**Required action**
Wherever a line holds the word "intuition", copy that line from the data.
*** Begin section ***
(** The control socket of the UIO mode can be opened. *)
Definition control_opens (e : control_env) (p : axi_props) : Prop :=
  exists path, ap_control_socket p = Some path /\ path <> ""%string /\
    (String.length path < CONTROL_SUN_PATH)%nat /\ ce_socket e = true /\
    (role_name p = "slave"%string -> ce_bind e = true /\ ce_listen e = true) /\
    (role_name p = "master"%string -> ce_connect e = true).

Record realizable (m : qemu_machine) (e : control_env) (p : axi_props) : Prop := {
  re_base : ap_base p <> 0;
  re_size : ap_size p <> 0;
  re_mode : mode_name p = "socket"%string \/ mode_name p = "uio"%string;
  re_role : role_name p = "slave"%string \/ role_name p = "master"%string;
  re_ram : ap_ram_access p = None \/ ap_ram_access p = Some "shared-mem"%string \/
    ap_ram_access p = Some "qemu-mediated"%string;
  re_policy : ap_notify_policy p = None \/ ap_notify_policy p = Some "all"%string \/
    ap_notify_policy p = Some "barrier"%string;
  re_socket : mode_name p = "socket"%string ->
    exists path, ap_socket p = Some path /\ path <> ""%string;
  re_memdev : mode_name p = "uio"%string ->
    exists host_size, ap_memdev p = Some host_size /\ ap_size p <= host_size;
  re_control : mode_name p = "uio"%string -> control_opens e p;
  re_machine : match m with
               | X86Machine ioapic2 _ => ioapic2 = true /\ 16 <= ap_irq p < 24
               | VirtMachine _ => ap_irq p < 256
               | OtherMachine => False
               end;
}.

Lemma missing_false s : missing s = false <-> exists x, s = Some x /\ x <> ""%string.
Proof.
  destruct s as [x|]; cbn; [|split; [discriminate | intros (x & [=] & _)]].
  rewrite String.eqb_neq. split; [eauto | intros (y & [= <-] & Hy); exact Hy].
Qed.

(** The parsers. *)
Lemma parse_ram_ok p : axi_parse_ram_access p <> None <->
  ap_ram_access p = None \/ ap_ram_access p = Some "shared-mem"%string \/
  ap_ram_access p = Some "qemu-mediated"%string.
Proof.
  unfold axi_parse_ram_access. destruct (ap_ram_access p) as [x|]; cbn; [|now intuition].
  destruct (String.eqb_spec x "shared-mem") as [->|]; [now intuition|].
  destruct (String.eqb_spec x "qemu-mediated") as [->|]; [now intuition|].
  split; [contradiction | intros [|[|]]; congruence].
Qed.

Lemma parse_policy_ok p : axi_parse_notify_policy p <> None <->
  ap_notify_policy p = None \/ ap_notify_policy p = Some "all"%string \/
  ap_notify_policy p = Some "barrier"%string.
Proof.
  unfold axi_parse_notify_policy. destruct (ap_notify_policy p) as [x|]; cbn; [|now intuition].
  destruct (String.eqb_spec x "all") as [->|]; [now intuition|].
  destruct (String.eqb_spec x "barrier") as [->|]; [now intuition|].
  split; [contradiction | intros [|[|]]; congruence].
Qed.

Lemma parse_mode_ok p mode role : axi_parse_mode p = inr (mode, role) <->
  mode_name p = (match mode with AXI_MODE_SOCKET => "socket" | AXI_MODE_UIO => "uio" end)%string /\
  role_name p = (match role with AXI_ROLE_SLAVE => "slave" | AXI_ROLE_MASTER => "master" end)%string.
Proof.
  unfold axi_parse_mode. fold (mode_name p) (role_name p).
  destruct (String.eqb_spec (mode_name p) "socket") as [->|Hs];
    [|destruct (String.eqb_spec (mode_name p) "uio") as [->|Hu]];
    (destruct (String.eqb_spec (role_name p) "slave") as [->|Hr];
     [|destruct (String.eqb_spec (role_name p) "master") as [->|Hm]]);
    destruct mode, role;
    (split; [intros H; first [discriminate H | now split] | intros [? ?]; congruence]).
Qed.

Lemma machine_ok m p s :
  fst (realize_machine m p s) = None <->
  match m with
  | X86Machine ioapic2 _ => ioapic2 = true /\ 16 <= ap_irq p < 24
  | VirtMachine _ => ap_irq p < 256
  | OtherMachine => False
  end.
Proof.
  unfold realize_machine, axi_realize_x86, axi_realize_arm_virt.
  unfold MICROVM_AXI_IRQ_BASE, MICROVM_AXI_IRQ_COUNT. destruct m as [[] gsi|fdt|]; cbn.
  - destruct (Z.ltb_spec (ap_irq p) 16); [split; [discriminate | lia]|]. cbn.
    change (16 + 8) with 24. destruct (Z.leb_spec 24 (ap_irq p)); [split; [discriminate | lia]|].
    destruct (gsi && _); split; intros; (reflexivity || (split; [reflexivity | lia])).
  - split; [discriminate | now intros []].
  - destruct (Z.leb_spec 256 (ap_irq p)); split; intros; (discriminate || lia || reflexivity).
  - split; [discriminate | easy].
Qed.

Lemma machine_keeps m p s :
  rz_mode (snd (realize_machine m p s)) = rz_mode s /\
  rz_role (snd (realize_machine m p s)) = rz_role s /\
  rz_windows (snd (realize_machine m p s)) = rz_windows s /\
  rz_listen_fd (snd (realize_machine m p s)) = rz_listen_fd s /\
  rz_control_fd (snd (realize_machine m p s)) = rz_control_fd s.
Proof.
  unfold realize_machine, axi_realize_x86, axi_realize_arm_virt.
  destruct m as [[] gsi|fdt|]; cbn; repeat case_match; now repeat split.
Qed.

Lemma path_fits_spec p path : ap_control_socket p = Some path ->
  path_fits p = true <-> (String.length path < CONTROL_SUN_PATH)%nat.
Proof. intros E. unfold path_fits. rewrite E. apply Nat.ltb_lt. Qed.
*** End section ***
**Written solution**
  unfold axi_parse_ram_access. destruct (ap_ram_access p) as [x|]; cbn; [|now intuition].
  destruct (String.eqb_spec x "shared-mem") as [->|]; [now intuition|].
  destruct (String.eqb_spec x "qemu-mediated") as [->|]; [now intuition|].
  unfold axi_parse_notify_policy. destruct (ap_notify_policy p) as [x|]; cbn; [|now intuition].
  destruct (String.eqb_spec x "all") as [->|]; [now intuition|].
  destruct (String.eqb_spec x "barrier") as [->|]; [now intuition|].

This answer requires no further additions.